Durante o AgroForum promovido pelo BTG Pactual, executivos do setor apontaram que o problema tende a se intensificar com a maturação dos solos em áreas agrícolas recentemente abertas. André Guillaumon, CEO da BrasilAgro, explicou que após quatro ou cinco anos de cultivo de soja, essas terras passam a permitir o plantio de milho na segunda safra, elevando ainda mais a pressão sobre o sistema logístico.
Os números da safra 2024/25 ilustram o desafio: a produção estimada pela Conab em 339,6 milhões de toneladas representa um aumento de 14,2% em relação ao ciclo anterior, enquanto a área plantada cresceu apenas 2,3%. Essa disparidade entre ganhos de produtividade e infraestrutura disponível preocupa os agentes do setor.
Diante desse cenário, empresas e cooperativas têm buscado soluções alternativas. A Fazendão Agronegócio, por exemplo, investiu na ampliação de sua capacidade de esmagamento de soja no Tocantins e constrói uma usina de etanol de milho com previsão de inauguração ainda este ano. Paralelamente, estabeleceu parcerias estratégicas para melhorar o escoamento, incluindo acordos com a VLI e projetos portuários em Barcarena.
No âmbito cooperativo, a Coamo Agroindustrial planeja investir R$ 3,5 bilhões entre 2024 e 2026, com destaque para o aumento de 10% em sua capacidade estática de armazenagem. Airton Galinari, presidente-executivo da cooperativa, revelou que mesmo com os atuais 6,2 milhões de toneladas de capacidade e o uso de 500 mil toneladas em silos-bolsas, a demanda por espaço continua superando a oferta.

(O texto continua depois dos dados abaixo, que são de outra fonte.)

(** * Scriberr: transcription job engine and its collaborators

  A shallow embedding of the Go sources of Scriberr
  (process-group setup, the logger package, the static routes and the
  configuration: loading, environment detection and snapshot)
  together with the engine components that the design document
  describes (cancellation, merge, progress tracking, job claim). *)

From stdpp Require Import gmap strings list sorting pretty.
From Stdlib Require Import ZArith Lia.

Local Open Scope string_scope.

(** ** Go values of dynamic type [any]: the plain data that the sources
    pass around, and values that bring their own [MarshalJSON] *)

Local Set Warnings "-register-all".

(** The kinds of [zapcore.Field] that the logger package builds. *)
Inductive FieldType : Type :=
| StringType | BoolType | Int64Type | DurationType | ErrorType
| ReflectType | SkipType.

(** What the [MarshalJSON] method of a value does when the JSON encoder
    calls it: it returns the bytes, returns an error, or panics. *)
Inductive Marshal : Type :=
| MarshalBytes (bytes : string)
| MarshalError (err : string)
| MarshalPanic (p : string).

Inductive any : Type :=
| AString (s : string)
| ABool (b : bool)
| AInt (n : Z)
| ADuration (nanos : Z)
| AError (msg : string)
| AMap (m : gmap string any)
| AField (t : FieldType) (key : string) (v : any)
| AMarshaler (m : Marshal)
| ANil.

(** ** internal/transcription: per-platform process attributes *)

Module SysProc.

(** [syscall.SysProcAttr]; every field has Go's zero value unless set. *)
Record SysProcAttr := mkSysProcAttr {
  Chroot : string;
  Setsid : bool;
  Setpgid : bool;
  Setctty : bool;
  Noctty : bool;
  Foreground : bool;
  Pgid : Z
}.
Lemma upload_folder_keeps_keys req uuid now io st r st' :
  keyed_by_id st ->
  upload_folder req uuid now io st = Some (r, st') ->
  keyed_by_id st'.
Proof.
  intros Hst.
  destruct (config_folderPath (upload_config req)) as [fp|] eqn:Hfp.
  - rewrite (upload_folder_sends req uuid now io st fp Hfp). intros [= _ <-].
    apply (keyed_by_id_finished st uuid "upload" (length (photoPaths req)) now
             "Upload started" (batch_job req uuid now io)); try done.
    apply batch_job_id.
  - unfold upload_folder, try_catch, bind at 1.
    unfold construct_Job, bind at 1, jobs_set, modify, bind at 1, reply, modify. simpl.
    unfold bind at 1, lift, expandTilde_of. rewrite Hfp.
    unfold bind.
    change {| objects := objects st ++ [new_Job uuid "upload" (length (photoPaths req)) now];
              jobs := <[uuid:=length (objects st)]> (jobs st);
              sent := sent st; timers := timers st;
              replies := replies st ++ [reply_started uuid "Upload started"] |}
      with (started st uuid "upload" (length (photoPaths req)) now "Upload started").
    destruct (fail_requested_job _ _ _) as [[[[]|m] st1]|] eqn:Hfail; intros [= _ <-].
    + eapply keyed_by_id_fail_requested in Hfail; [done|].
      by apply keyed_by_id_started.
    + eapply keyed_by_id_fail_requested in Hfail; [done|].
      by apply keyed_by_id_started.
Qed.

Lemma check_sync_status_keeps_keys req uuid now s3 fuel st r st' :
  keyed_by_id st ->
  check_sync_status req uuid now s3 fuel st = Some (r, st') ->
  keyed_by_id st'.
Proof.
  intros Hst.
  assert (Hcatch : forall message r st',
    bind (fail_requested_job (sync_body_jobId req) message)
         (fun _ => reply (reply_error 500 "Failed to check sync status"))
         (started st uuid "sync_check" (length (localFiles req)) now "Sync check started")
    = Some (r, st') -> keyed_by_id st').
  { intros message r0 st0. unfold bind.
    destruct (fail_requested_job _ _ _) as [[[[]|m] st1]|] eqn:Hfail; intros [= _ <-].
    - eapply keyed_by_id_fail_requested in Hfail; [done|]. by apply keyed_by_id_started.
    - eapply keyed_by_id_fail_requested in Hfail; [done|]. by apply keyed_by_id_started. }
  destruct (baseFolderName_of (sync_config req)) as [base|m] eqn:Hbase.
  - destruct (list_all fuel s3 (config_bucketName (sync_config req)) base None ∅)
      as [[acc|m]|] eqn:Hlist.
    + rewrite (check_sync_status_sends req uuid now s3 fuel st base acc Hbase Hlist).
      intros [= _ <-].
      apply (keyed_by_id_finished st uuid "sync_check" (length (localFiles req)) now
               "Sync check started" (sync_job req uuid now)); try done.
      * apply sync_job_id.
      * simpl. generalize (pauses 0 (length (localFiles req))). intros n.
        induction n as [|n IH]; [done|]. rewrite Nat.iter_succ.
        etrans; [apply delete_due_subseteq|exact IH].
    + unfold check_sync_status, try_catch, bind at 1.
      unfold construct_Job, bind at 1, jobs_set, modify, bind at 1, reply, modify. simpl.
      unfold bind at 1, lift. rewrite Hbase.
      unfold bind at 1, lift_loop. rewrite Hlist. apply Hcatch.
    + unfold check_sync_status, try_catch, bind at 1.
      unfold construct_Job, bind at 1, jobs_set, modify, bind at 1, reply, modify. simpl.
      unfold bind at 1, lift. rewrite Hbase.
      unfold bind at 1, lift_loop. by rewrite Hlist.
  - unfold check_sync_status, try_catch, bind at 1.
    unfold construct_Job, bind at 1, jobs_set, modify, bind at 1, reply, modify. simpl.
    unfold bind at 1, lift. rewrite Hbase. apply Hcatch.
Qed.

(** The snapshot lists the registered jobs. *)
Lemma jobs_list_registered st j :
  j ∈ jobs_list st <-> exists jobId, registered st jobId = Some j.
Proof.
  unfold jobs_list, registered. rewrite list_elem_of_omap. split.
  - intros ([jobId ref] & Hin & Hj). apply elem_of_map_to_list in Hin.
    exists jobId. by rewrite Hin.
  - intros (jobId & Hj). destruct (jobs st !! jobId) as [ref|] eqn:Href; [|done].
    exists (jobId, ref). split; [|done]. by apply elem_of_map_to_list.
Qed.

Lemma jobs_list_ids st :
  keyed_by_id st -> id <$> jobs_list st = fst <$> map_to_list (jobs st).
Proof.
  intros Hst. unfold jobs_list.
  assert (Hall : Forall (fun entry => jobs st !! fst entry = Some (snd entry))
                   (map_to_list (jobs st))).
  { apply Forall_forall. intros [jobId ref] Hin. by apply elem_of_map_to_list in Hin. }
  induction Hall as [|[jobId ref] l Hentry _ IH]; [done|].
  simpl in Hentry. destruct (Hst jobId ref Hentry) as (j & Hj & Hid).
  cbn [omap list_omap fmap list_fmap]. simpl. rewrite Hj. simpl. by rewrite Hid, <- IH.
Qed.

O contexto econômico atual acrescenta camadas de complexidade ao desafio logístico. Guillaumon projetou uma redução na rentabilidade da soja, com margens Ebitda caindo de 25-30% para 20-22%, enquanto alertou para os riscos cambiais – com projeção de queda do dólar de R$5,40 para R$4,80 durante a safra – e o impacto dos juros elevados (15% ao ano) nos custos financeiros.
Essa conjuntura tem levado os produtores a adotarem estratégias defensivas, como a antecipação de vendas – com 60% da safra de soja já negociada – e investimentos em armazenagem própria para evitar liquidações em momentos de preços desfavoráveis. A verticalização da produção surge como caminho estratégico não apenas para agregar valor, mas também para aliviar a pressão sobre o sistema de transporte de grãos.
O setor reconhece que a superação desses desafios exigirá esforços coordenados entre iniciativa privada e políticas públicas, garantindo que o potencial do agronegócio brasileiro não seja limitado por gargalos logísticos previsíveis. Enquanto isso, empresas e cooperativas seguem buscando soluções criativas para armazenar, processar e escoar uma produção que não para de crescer.